The deadline for English football clubs to buy new players is just hours away, which means a flurry of deals will be done – all subject to a medical.
Manchester United striker Romelu Lukaku is already making headlines for a last-minute transfer to Inter Milan, with Brazil international David Luiz touted to make a move from Chelsea to Arsenal.
Teams will scramble to fill important positions in their squads and increasingly desperate players will push for a move by 5pm on Thursday.
But one thing every single club will take great pains to be certain about amid the panic is the player’s health and fitness.
As Burnley’s club doctor Simon Morris told the Premier League recently: “If you’ve got enough money to buy an expensive sports car, you’d want to look under the bonnet, wouldn’t you?”
But what really happens during a player medical? Here are the roughly four hours’ worth of steps that football clubs generally follow.
The blood test
Typically the first hurdle for any footballer to overcome will be the blood test.
Doctors look up hundreds of variables to check if there are any underlying infections or any conditions that may pose a problem now or in the near future.
Medics will check if players show any signs of anaemia, for example, and to look at what their kidneys or livers are like.
Sugar levels, and the thyroid gland are also inspected before a urine sample is taken to find if there are any abnormalities.
The blood test could start at, say, 8am and the entire medical won’t be over until close to midday.
Another test clubs will run early doors is a thorough and full examination of the heart.
This involves an ultrasound to look at the structure of the heart as well as an electrocardiogram (ECG), which is a simple test to check its rhythm and electrical activity.
You may have seen clubs sharing pictures of players hooked up to sensors attached to their skin – there’s a good chance that will be the ECG test.

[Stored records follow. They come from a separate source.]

(** * Steely memory devices and out-of-line lock entry points

    A shallow embedding of [kernel/steely/posix/memory.c] and
    [kernel/steely/lock.c].

    The C code is written against kernel services that live outside these
    two files (the vmalloc allocator, the xnheap allocator, the RTDM device
    layer, the per-process bookkeeping).  Those services are gathered in the
    [Host] interface below; every function of [memory.c] is then a
    computation over an explicit kernel state, in a small state-and-fault
    monad, and every service call is appended to a call log so that the
    order of calls can be stated. *)

From Stdlib Require Import ZArith List Lia Bool String.
From stdpp Require Import base gmap.
Import ListNotations.

Open Scope Z_scope.

(** ** Machine integers *)

(** [u32]: the value of an expression stored into a [u32] object. *)
Definition u32 (x : Z) : Z := x mod 2 ^ 32.

(** [int32]: the value of an expression stored into an [int], the counter
    type of [atomic_t]; the kernel's atomic operations wrap around. *)
Definition int32 (x : Z) : Z := (x + 2 ^ 31) mod 2 ^ 32 - 2 ^ 31.

Definition INT_MAX : Z := 2 ^ 31 - 1.
Definition INT_MIN : Z := - 2 ^ 31.

(** Error numbers, as in the kernel's errno tables. *)
Definition ENOMEM : Z := 12.
Definition EACCES : Z := 13.
Definition ENODEV : Z := 19.
Definition EINVAL : Z := 22.

(** Access modes of [open], as in the kernel's fcntl tables. *)
Definition O_RDONLY : Z := 0.
Definition O_WRONLY : Z := 1.
Definition O_RDWR : Z := 2.
Definition O_ACCMODE : Z := 3.

(** Minor numbers of the memory devices ([memory.c], lines 30-32). *)
Definition UMM_PRIVATE : Z := 0.
Definition UMM_SHARED : Z := 1.
Definition SYS_GLOBAL : Z := 2.

(** ** Objects the devices work on *)

(** A process descriptor is named by a natural number. *)
Definition pid := nat.

(** The two places a [struct steely_umm] lives at: inside the global
    [steely_kernel_ppd], or inside the [sys_ppd] of a process. *)
Inductive umm_ref : Type :=
| kernel_ppd_umm
| process_ppd_umm (p : pid).

(** A [struct steely_umm *]: [None] is the NULL pointer. *)
Definition umm_ptr := option umm_ref.

(** [struct rtdm_fd]: only the minor number of the device is read here. *)
Record rtdm_fd : Type := { minor : Z }.

(** The operation table a mapping is bound to. *)
Inductive vm_operations : Type := umm_vmops.

(** [struct vm_area_struct], with the fields [memory.c] reads or writes. *)
Record vm_area_struct : Type := {
  vm_start : Z;
  vm_end : Z;
  vm_page_prot : Z;
  vm_private_data : umm_ptr;
  vm_ops : option vm_operations
}.

(** [struct steely_memdev_stat]. *)
Record steely_memdev_stat : Type := { size : Z; free : Z }.

(** The three devices of [memory.c]: [umm_devices[UMM_PRIVATE]],
    [umm_devices[UMM_SHARED]] and [sysmem_device]. *)
Inductive rtdm_device : Type :=
| umm_device_private
| umm_device_shared
| sysmem_device.

(** A release handler is a function of the caller, named by a number. *)
Definition release_fn := nat.

(** ** The host interface *)

(** Everything [memory.c] calls and does not define.  The heap allocator is
    an abstract data type with its operations; the other services answer as
    a function of their arguments. *)
Class Host : Type := {
  (* delegated heap capability: struct xnheap and its operations *)
  xnheap : Type;
  xnheap_init : xnheap -> Z -> Z -> Z * xnheap;
  xnheap_destroy : xnheap -> xnheap;
  xnheap_alloc : xnheap -> Z -> Z * xnheap;
  xnheap_free : xnheap -> Z -> xnheap;
  xnheap_set_name : xnheap -> string -> xnheap;
  xnheap_get_size : xnheap -> Z;
  xnheap_get_free : xnheap -> Z;
  xnheap_get_membase : xnheap -> Z;
  (* host virtual memory *)
  BITS_PER_LONG : Z;
  PAGE_SHIFT : Z;
  PAGE_KERNEL : Z;
  pgprot_noncached : Z -> Z;
  xnarch_cache_aliasing : bool;
  __vmalloc : Z -> Z -> Z;
  rtdm_mmap_vmem : vm_area_struct -> Z -> Z;
  (* RTDM device layer *)
  rtdm_dev_register : rtdm_device -> Z;
  rtdm_safe_copy_to_user : option rtdm_fd -> Z -> steely_memdev_stat -> Z;
  MEMDEV_RTIOC_STAT : Z;
  (* configuration and the vDSO record *)
  CONFIG_STEELY_SHARED_HEAPSZ : Z;
  sizeof_xnvdso : Z;
  XNVDSO_FEATURES : Z
}.

(** Calls into the host, in the order they are made.  Atomic operations on a
    reference count are logged as well. *)
Inductive event : Type :=
| ev_vmalloc (sz : Z) (zeroed : bool) (prot : Z) (addr : Z)
| ev_vfree (addr : Z)
| ev_xnheap_init (r : umm_ref) (membase sz : Z) (ret : Z)
| ev_xnheap_destroy (r : umm_ref)
| ev_xnheap_alloc (r : umm_ref) (sz : Z) (addr : Z)
| ev_xnheap_free (r : umm_ref) (addr : Z)
| ev_xnheap_set_name (r : umm_ref)
| ev_release (f : release_fn) (r : umm_ref)
| ev_mmap_vmem (vma : vm_area_struct) (membase : Z) (ret : Z)
| ev_dev_register (d : rtdm_device) (ret : Z)
| ev_dev_unregister (d : rtdm_device)
| ev_xnlock_get (r : option umm_ref)
| ev_xnlock_put (r : option umm_ref)
| ev_copy_to_user (dst : Z) (st : steely_memdev_stat) (ret : Z)
| ev_atomic_set (r : umm_ref) (v : Z)
| ev_atomic_inc (r : umm_ref)
| ev_atomic_dec_and_test (r : umm_ref) (zero : bool)
| ev_smp_mb.

Section Memory.

Context `{H : Host}.

(** [struct steely_umm]. *)
Record steely_umm : Type := {
  heap : xnheap;
  refcount : Z;
  release : option release_fn
}.

Definition set_heap (h : xnheap) (u : steely_umm) : steely_umm :=
  {| heap := h; refcount := refcount u; release := release u |}.

Definition set_refcount (c : Z) (u : steely_umm) : steely_umm :=
  {| heap := heap u; refcount := c; release := release u |}.

Definition set_release (f : option release_fn) (u : steely_umm) : steely_umm :=
  {| heap := heap u; refcount := refcount u; release := f |}.

(** The kernel state the memory devices touch. [steely_heap] is the system
    heap, [nkvdso] the exported pointer, [calls] the log of host calls,
    oldest first.  [vm_areas] is the host's virtual memory as far as this
    code sees it: the blocks obtained from [__vmalloc] and not handed back
    yet, each with its size.  [words] holds the words this code has stored
    through a pointer into such a block, by address. *)
Record kernel : Type := {
  steely_kernel_ppd : steely_umm;
  sys_ppd : gmap pid steely_umm;
  steely_heap : xnheap;
  nkvdso : Z;
  vm_areas : gmap Z Z;
  words : gmap Z Z;
  calls : list event
}.

Definition load (r : umm_ref) (k : kernel) : option steely_umm :=
  match r with
  | kernel_ppd_umm => Some (steely_kernel_ppd k)
  | process_ppd_umm p => sys_ppd k !! p
  end.

Definition store (r : umm_ref) (u : steely_umm) (k : kernel) : kernel :=
  match r with
  | kernel_ppd_umm =>
      {| steely_kernel_ppd := u; sys_ppd := sys_ppd k;
         steely_heap := steely_heap k; nkvdso := nkvdso k;
         vm_areas := vm_areas k; words := words k; calls := calls k |}
  | process_ppd_umm p =>
      {| steely_kernel_ppd := steely_kernel_ppd k;
         sys_ppd := <[p := u]> (sys_ppd k);
         steely_heap := steely_heap k; nkvdso := nkvdso k;
         vm_areas := vm_areas k; words := words k; calls := calls k |}
  end.

Definition log (e : event) (k : kernel) : kernel :=
  {| steely_kernel_ppd := steely_kernel_ppd k; sys_ppd := sys_ppd k;
     steely_heap := steely_heap k; nkvdso := nkvdso k;
     vm_areas := vm_areas k; words := words k; calls := calls k ++ [e] |}.

Definition set_nkvdso (p : Z) (k : kernel) : kernel :=
  {| steely_kernel_ppd := steely_kernel_ppd k; sys_ppd := sys_ppd k;
     steely_heap := steely_heap k; nkvdso := p;
     vm_areas := vm_areas k; words := words k; calls := calls k |}.

(** The state with its host memory replaced. *)
Definition with_memory (areas ws : gmap Z Z) (k : kernel) : kernel :=
  {| steely_kernel_ppd := steely_kernel_ppd k; sys_ppd := sys_ppd k;
     steely_heap := steely_heap k; nkvdso := nkvdso k;
     vm_areas := areas; words := ws; calls := calls k |}.

(** Modelled from the spec: what a successful [__vmalloc] does to the
    host's memory, which is not part of these files
    ("allocateZeroedPages(size, cacheable) -> block").  A block of [sz]
    bytes at [base] comes into being. *)
Definition add_area (base sz : Z) (k : kernel) : kernel :=
  with_memory (<[base := sz]> (vm_areas k)) (words k) k.

(** Modelled from the spec: what [vfree] does to the host's memory, which
    is not part of these files ("freePages(block)").  The block at [base]
    goes back to the host, and every word inside it with it.  An address
    that is not the base of a block gives nothing back. *)
Definition drop_area (base : Z) (k : kernel) : kernel :=
  with_memory (delete base (vm_areas k))
    match vm_areas k !! base with
    | Some sz =>
        filter (fun aw : Z * Z => ~ (base <= aw.1 < base + sz)) (words k)
    | None => words k
    end k.

(** A word is stored at [addr]. *)
Definition put_word (addr v : Z) (k : kernel) : kernel :=
  with_memory (vm_areas k) (<[addr := v]> (words k)) k.

(** The storage of the record at [addr] goes back to its heap: what was
    stored there is no longer defined. *)
Definition drop_word (addr : Z) (k : kernel) : kernel :=
  with_memory (vm_areas k) (delete addr (words k)) k.

(** The reference count of the region at [r], when there is one. *)
Definition refcount_at (r : umm_ref) (k : kernel) : option Z :=
  refcount <$> load r k.

(** ** The kernel monad *)

(** A computation either returns a value and a new state, or stops on a
    fault (an access through a NULL or dangling pointer) in the state it
    had reached. *)
Inductive result (A : Type) : Type :=
| Ret (v : A) (k : kernel)
| Oops (k : kernel).

Arguments Ret {A} v k.
Arguments Oops {A} k.

Definition K (A : Type) : Type := kernel -> result A.

Definition pure {A} (v : A) : K A := fun k => Ret v k.

Definition bind {A B} (m : K A) (f : A -> K B) : K B :=
  fun k => match m k with
           | Ret v k' => f v k'
           | Oops k' => Oops k'
           end.

Definition final {A} (r : result A) : kernel :=
  match r with Ret _ k => k | Oops k => k end.

End Memory.

Arguments Ret {H A} v k.
Arguments Oops {H A} k.

Declare Scope kernel_scope.
Delimit Scope kernel_scope with kernel.
Notation "'let*' x ':=' m 'in' f" := (bind m (fun x => f))
  (at level 10, x name, m at level 100, f at level 200) : kernel_scope.
Notation "'run' m 'in' f" := (bind m (fun _ => f))
  (at level 10, m at level 100, f at level 200) : kernel_scope.

Section Devices.

Context `{H : Host}.

Open Scope kernel_scope.

(** *** Primitive steps *)

(** Reading the object a [struct steely_umm *] points to. *)
Definition deref (p : umm_ptr) : K (umm_ref * steely_umm) :=
  fun k =>
    match p with
    | None => Oops k
    | Some r =>
        match load r k with
        | Some u => Ret (r, u) k
        | None => Oops k
        end
    end.

Definition emit (e : event) : K unit := fun k => Ret tt (log e k).

Definition write (r : umm_ref) (u : steely_umm) : K unit :=
  fun k => Ret tt (store r u k).

Definition atomic_set (p : umm_ptr) (v : Z) : K unit :=
  let* o := deref p in
  run write (fst o) (set_refcount (int32 v) (snd o)) in
  emit (ev_atomic_set (fst o) (int32 v)).

Definition atomic_inc (p : umm_ptr) : K unit :=
  let* o := deref p in
  run write (fst o) (set_refcount (int32 (refcount (snd o) + 1)) (snd o)) in
  emit (ev_atomic_inc (fst o)).

Definition atomic_dec_and_test (p : umm_ptr) : K bool :=
  let* o := deref p in
  let c := int32 (refcount (snd o) - 1) in
  run write (fst o) (set_refcount c (snd o)) in
  run emit (ev_atomic_dec_and_test (fst o) (c =? 0)) in
  pure (c =? 0).

Definition call_xnheap_destroy (p : umm_ptr) : K unit :=
  let* o := deref p in
  run write (fst o) (set_heap (xnheap_destroy (heap (snd o))) (snd o)) in
  emit (ev_xnheap_destroy (fst o)).

Definition call_xnheap_init (p : umm_ptr) (membase sz : Z) : K Z :=
  let* o := deref p in
  let a := xnheap_init (heap (snd o)) membase sz in
  run write (fst o) (set_heap (snd a) (snd o)) in
  run emit (ev_xnheap_init (fst o) membase sz (fst a)) in
  pure (fst a).

(** [__vmalloc] answers NULL or the base of a new block. *)
Definition call_vmalloc (sz prot : Z) : K Z :=
  let a := __vmalloc sz prot in
  run (fun k => Ret tt (if a =? 0 then k else add_area a sz k)) in
  run emit (ev_vmalloc sz true prot a) in
  pure a.

Definition vfree (addr : Z) : K unit :=
  run (fun k => Ret tt (drop_area addr k)) in
  emit (ev_vfree addr).

Definition call_release (f : release_fn) (p : umm_ptr) : K unit :=
  let* o := deref p in emit (ev_release f (fst o)).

Doctors will also check on their height and weight as well as their blood pressure before going through a detailed questionnaire to establish any problems within the player’s family.
How they move
Once all the tests focusing on the player’s organs and bodily functions have been completed, it’s time to check on the joints and muscle movements.
The medical team will look into specific bits – like the joints, the ligaments, the soft tissue and muscle supporting the ligaments and joints – but what’s crucial is how the player moves.
Alasdair Beattie, head physiotherapist at Burnley, said: “We can look at things individually but we want to see how [the player] moves as a person, landing strategies, that sort of thing.
“What’s called disassociation – can he move one part of his body while keeping other bits stable? Which is obviously vital to the job that he does.”
They will also be a sprint test or general running or movement-based exercise to gauge the player’s current fitness – this is when the player breathes into tubes, typically on a treadmill.
The MRI scan
Up to now, the medical is two hours old but we’re only halfway through.
The MRI scan is probably the most tedious part of the medical for the player, who can expect to lie still in a loud MRI machine for up to two hours.
For outfield players, the scan focuses on the back, hips, knees and ankles, while goalkeepers will have a scan on their shoulders too.
The medical team then prepares a report with results and any warnings (if needed) to pass on up the club hierarchy.
Once that’s done – barring any worrying results of discoveries – the player and the club are free to sign on the dotted line.